L’émission Sept à Huit, sur TF1, revient sur l’affaire « Mannechez », dimanche 3 janvier 2016. Une incroyable histoire d’inceste, puis de double meurtre, dans l’Eure. Interview.

Mise à jour : 03/01/2016 à 19:55 par Briac Trébert

Mardi 7 octobre 2014, fin de journée, dans l’Eure, à Gisors. Un homme tire sur un garagiste, qui s’effondre, touché mortellement au poumon. Puis, il trouve son employée. Elle meurt sur le coup après avoir reçu une balle dans la tempe, et une dans l’épaule. Il vient de tuer sa propre fille, et retourne l’arme contre lui.
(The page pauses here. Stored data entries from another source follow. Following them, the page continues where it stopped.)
(** ** Properties *)

(** C4: the initial connect, whatever the broker and the context do: it returns;
    it dials at most max(1, MaxRetries) times; between any two dials it waits, and
    it does not wait after the last, the i-th wait being the capped backoff of attempt i plus at most ten per cent jitter.
    A returned connection is connected with no error recorded; a failure is
    either the context's error, seen by the very last call made, or an error that
    wraps ErrConnectionFailed after exactly max(1, MaxRetries) dials. *)
Theorem newConnectionWithRetry_spec {W} (h : handler W) ctx cfg w :
  handler_ok h ->
  let r := run h (newConnectionWithRetry ctx cfg) tt w in
  let n := Z.to_nat (max_attempts cfg) in
  (count_events is_Connx (tr r) <= n)%nat /\
  (count_events is_Connx (tr r) - 1 <= length (omap sleep_request (tr r)) <= n - 1)%nat /\
  (forall i d, omap sleep_request (tr r) !! i = Some d -> in_jitter (retryDelay cfg (Z.of_nat i)) d) /\
  ((exists c, out r = Returned (inl c) /\ conn_state c = StateConnected /\
      conn_config c = cfg /\ conn_lastError c = None) \/
   (exists x ev, out r = Returned (inr (ErrCtx x)) /\ ends_with ev (tr r) /\ saw_done ctx x ev) \/
   (exists le, out r = Returned (inr (connect_exhausted cfg (max_attempts cfg) (Some le))) /\
      count_events is_Connx (tr r) = n)).
Proof.
  intros Hh r n. pose proof (max_attempts_pos cfg).
  pose proof (wp_run h _ Hh _ tt w (wp_connect_loop ctx cfg (max_attempts cfg) n None tt))
    as ([Hd Hw Hp Hdel] & x & Hout & Hx).
  split_and!; [done|by apply Nat.le_sub_le_add_l|done| |].
  { intros i d Hi. specialize (Hdel i d Hi).
    replace (max_attempts cfg - Z.of_nat n + Z.of_nat i) with (Z.of_nat i) in Hdel by lia. done. }
  destruct x as [c|e]; [left; exists c; by split|right].
  destruct Hx as [(y & ev & -> & ? & ?)|(Hn & [le|] & -> & Hle)]; [left; eauto|right; eauto|].
  exfalso. apply Hle; [left; lia|done].
Qed.


(** *** Secrets *)

(** An environment whose answer to a connect does not depend on the credentials
    it carries. *)
Definition creds_blind {W} (h : handler W) : Prop :=
  forall qm cno1 cno2 w, h _ (Connx qm cno1) w = h _ (Connx qm cno2) w.

(** The error part of an outcome, which is all a caller can print. *)
Definition connect_err (o : outcome (connection + err)) : outcome error :=
  match o with
  | Returned (inl _) => Returned None
  | Returned (inr e) => Returned (Some e)
  | Panicked v => Panicked v
  | NoFuel => NoFuel
  | Blocked => Blocked
  | Crashed v => Crashed v
  end.

Lemma wait_retry_public ctx c1 c2 a i :
  same_public c1 c2 -> wait_retry ctx c1 a i = wait_retry ctx c2 a i.
Proof.
  intros Hp. unfold wait_retry, retryDelay.
  by rewrite (sp_iri _ _ Hp), (sp_mult _ _ Hp), (sp_mri _ _ Hp).
Qed.

Lemma dial_error_public c1 c2 e : same_public c1 c2 -> dial_error c1 e = dial_error c2 e.
Proof. intros Hp. unfold dial_error. by rewrite (sp_qm _ _ Hp), (sp_conn _ _ Hp). Qed.

Lemma connect_exhausted_public c1 c2 : same_public c1 c2 -> connect_exhausted c1 = connect_exhausted c2.
Proof. intros Hp. unfold connect_exhausted, exhausted_error. by rewrite (sp_qm _ _ Hp). Qed.

Lemma connect_loop_public {W} (h : handler W) ctx c1 c2 a n le w :
  creds_blind h -> same_public c1 c2 ->
  connect_err (out (run h (connect_loop ctx c1 a n le) tt w))
  = connect_err (out (run h (connect_loop ctx c2 a n le) tt w)).
Proof.
  intros Hh Hp. revert le w. induction n as [|n IH]; intros le w.
  { simpl. by rewrite (connect_exhausted_public c1 c2 Hp). }
  cbn [connect_loop]. unfold bind. cbn [call tbind run after out].
  destruct (h _ (CtxErr ctx) w) as [[x|] w1]; cbn [fst snd run out]; [done|].
  unfold dial, bind. cbn [call tbind run after out fst snd fresh_connection conn_config].
  rewrite (Hh _ (dial_mqcno c1) (dial_mqcno c2)), (sp_qm _ _ Hp).
  destruct (h _ (Connx _ _) w1) as [[q|e] w2]; cbn [fst snd run out tbind]; [done|].
  rewrite (wait_retry_public ctx c1 c2 _ _ Hp), (dial_error_public c1 c2 e Hp), !run_tbind.
  destruct (out (run h (wait_retry _ _ _ _) tt w2)) as [[x|]| | | |]; cbn [after out run]; [done| |done..].
  destruct (st (run h (wait_retry ctx c2 a (a - Z.of_nat (S n))) tt w2)). apply IH.
Qed.


End connection.

#[export] Hint Resolve ext_only_newConnectionWithRetry ext_only_Reconnect ext_only_conn_Close
  ext_only_dial : go_db.

(** *** Witnesses: two refused dials, then a live broker *)

Definition refused : MQQueueManager + err := inr (ErrMQ (mkMQReturn 2 2059)).

Definition flaky_broker : script := mkScript [] [] [refused; refused] [] [] [] [] [] 7.

Definition readme_config_2 : Config :=
  match readme_config with
  | mkConfig a b c _ _ t i o m x y z r q f v g k =>
      mkConfig a b c "other" "s3cret" t i o m x y z r q f v g k
  end.

Lemma newConnectionWithRetry_spec_witness :
  let r := run scripted (@newConnectionWithRetry ibm_binding amd64 0 readme_config) tt flaky_broker in
  (count_events is_Connx (tr r) <= 10)%nat /\ count_events is_Connx (tr r) = 3%nat.
Proof.
  split; [|reflexivity].
  exact (proj1 (@newConnectionWithRetry_spec ibm_binding amd64 script scripted 0 readme_config
                  flaky_broker scripted_ok)).
Defined.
Héliporté au Centre hospitalier universitaire de Rouen (Seine-Maritime), Denis Mannechez, 52 ans, à l’époque, est toujours dans un état désespéré, en 2015. Il n’a pas supporté que Virginie, 33 ans, le quitte. Car le père et la fille étaient en couple depuis plusieurs années. Ils avaient même eu un enfant ensemble.
La relation incestueuse – ce n’est pas une relation, elle n’était pas consentante, mais sous emprise – s’était nouée dans les années 1990, au sein d’une vaste demeure près de Compiègne (Oise). Denis Mannechez, cadre supérieur, y a élevé, avec sa femme, Laurence, leurs enfants. En 2002, sur dénonciation d’une des deux sœurs Mannechez, une enquête sera ouverte. Elle mettra au jour le dysfonctionnement de cette « famille ». Les deux adolescentes ont des rapports sexuels réguliers avec leur père. Le tout sous le regard de la mère. Une fille expliquera être tombée enceinte trois fois, deux grossesses ayant été interrompues et la troisième s’étant soldée par une fausse couche. Sa sœur, Virginie, elle, gardera l’enfant. En 2011, devant la cour d’assises de l’Oise, puis en 2012, en appel, devant la cour d’assises de la Somme, les deux filles Mannechez se porteront partie civile. Elles ont finalement soutenu leur père…
Condamné en appel à cinq ans d’emprisonnement dont trois avec sursis à Amiens (Somme) en 2012, pour viols et agressions sexuelles sur ses deux filles, Denis Mannechez, qui avait déjà purgé sa peine en détention provisoire, sortira libre du tribunal. Puis, le père et sa fille aînée éleveront leur fils, également petit-fils et demi-frère, ensemble. Jusqu’à ce que Virginie décide de quitter le domicile familial à la fin septembre 2014 avec son enfant, alors âgé de 13 ans. Elle se réfugiera chez ce garagiste, Frédéric Piard, 31 ans. Denis Mannechez le tuera aussi avant de tenter de se suicider.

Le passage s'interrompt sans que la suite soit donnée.